=== Problem to solve ===
Copy nothing from the entries below except the lines from the one containing "destruct (v <?" through the one containing "Section conn_proofs.", and copy those exactly.

Given records START

(** [ParseArgs] is total on the arguments of a bridge line: it never
    panics, and it returns a value exactly when the identity is well formed,
    the mode is 0, 1 or 2, and a session key could be drawn; the identity is
    then of the right size and the session key has a representative. *)
Theorem ParseArgs_total `{!ElligatorLaws} args w :
  match (ParseArgs args w).1 with
  | Panic _ => False
  | Ok ca => server_identity args = Ok (ca_nodeID ca, ca_publicKey ca)
      /\ zlen (ca_nodeID ca) = Ntor.NodeIDLength /\ zlen (ca_publicKey ca) = Ntor.PublicKeyLength
      /\ iatNone <= ca_iatMode ca <= iatParanoid
      /\ (Get iatArg args ≫= Atoi.Atoi) = Some (ca_iatMode ca)
      /\ Ntor.keypair_wf (ca_sessionKey ca) /\ Ntor.HasElligator (ca_sessionKey ca) = true
  | Err e => server_identity args = Err e \/ e = MissingArg iatArg \/ e = Invalid iatArg
      \/ e = NtorError (Ntor.EntropyError Csrand.ErrEntropy)
  end.
Proof.
  assert (Hid : match server_identity args with
                | Panic _ => False
                | Ok (i, k) => zlen i = Ntor.NodeIDLength /\ zlen k = Ntor.PublicKeyLength
                | Err _ => True end).
  { unfold server_identity. destruct (Get certArg args) as [c|].
    - destruct (serverCertFromString c) as [raw|e|p] eqn:E; cbn; [|done|].
      + apply cert_read_length in E. by destruct (unpack_ok raw E) as (i & k & -> & _ & ? & ?).
      + unfold serverCertFromString in E. destruct (Base64.DecodeString _) as [d|]; [|done].
        by destruct (negb _).
    - destruct (Get nodeIDArg args) as [n|]; [|done].
      destruct (Ntor.NodeIDFromHex n) as [i|e|p] eqn:E; cbn; [|done|].
      2: { by apply from_hex_total in E; [|intros raw q; unfold Ntor.NewNodeID; destruct (negb _)]. }
      destruct (Get publicKeyArg args) as [k|]; [|done].
      destruct (Ntor.PublicKeyFromHex k) as [pk|e|p] eqn:E'; cbn; [|done|].
      2: { by apply from_hex_total in E'; [|intros raw q; unfold Ntor.NewPublicKey; destruct (negb _)]. }
      split; [by eapply id_length|by eapply public_length]. }
  unfold ParseArgs. mrun. destruct (server_identity args) as [[i k]|e|p]; cbn; [|by left|done].
  destruct (Get iatArg args) as [s|]; cbn; [|by right; left].
  destruct (Atoi.Atoi s) as [v|]; cbn; [|by right; right; left].
  destruct (v <? iatNone) eqn:?, (iatParanoid <? v) eqn:?; try (by right; right; left). b2p.
  unfold draw, on_part, map_err. pose proof (Ntor.NewKeypair_wf true (tape w)) as Hk.
  destruct (Ntor.NewKeypair true (tape w)) as [[key|e|p] t] eqn:Ek; revert Hk;
    cbn; rewrite Ek; cbn.
  - intros (Hwf & _ & He). by destruct Hid.
  - intros ->. by right; right; right.
  - done.
Qed.
End proofs.

Section conn_proofs.
Context `{SipHash} `{SecretBox} `{Curve25519} `{Elligator} `{Hkdf} `{PtArgsGet}.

Given records END

=== Expected answer ===
  destruct (v <? iatNone) eqn:?, (iatParanoid <? v) eqn:?; try (by right; right; left). b2p.
  unfold draw, on_part, map_err. pose proof (Ntor.NewKeypair_wf true (tape w)) as Hk.
  destruct (Ntor.NewKeypair true (tape w)) as [[key|e|p] t] eqn:Ek; revert Hk;
    cbn; rewrite Ek; cbn.
  - intros (Hwf & _ & He). by destruct Hid.
  - intros ->. by right; right; right.
  - done.
Qed.
End proofs.

Section conn_proofs.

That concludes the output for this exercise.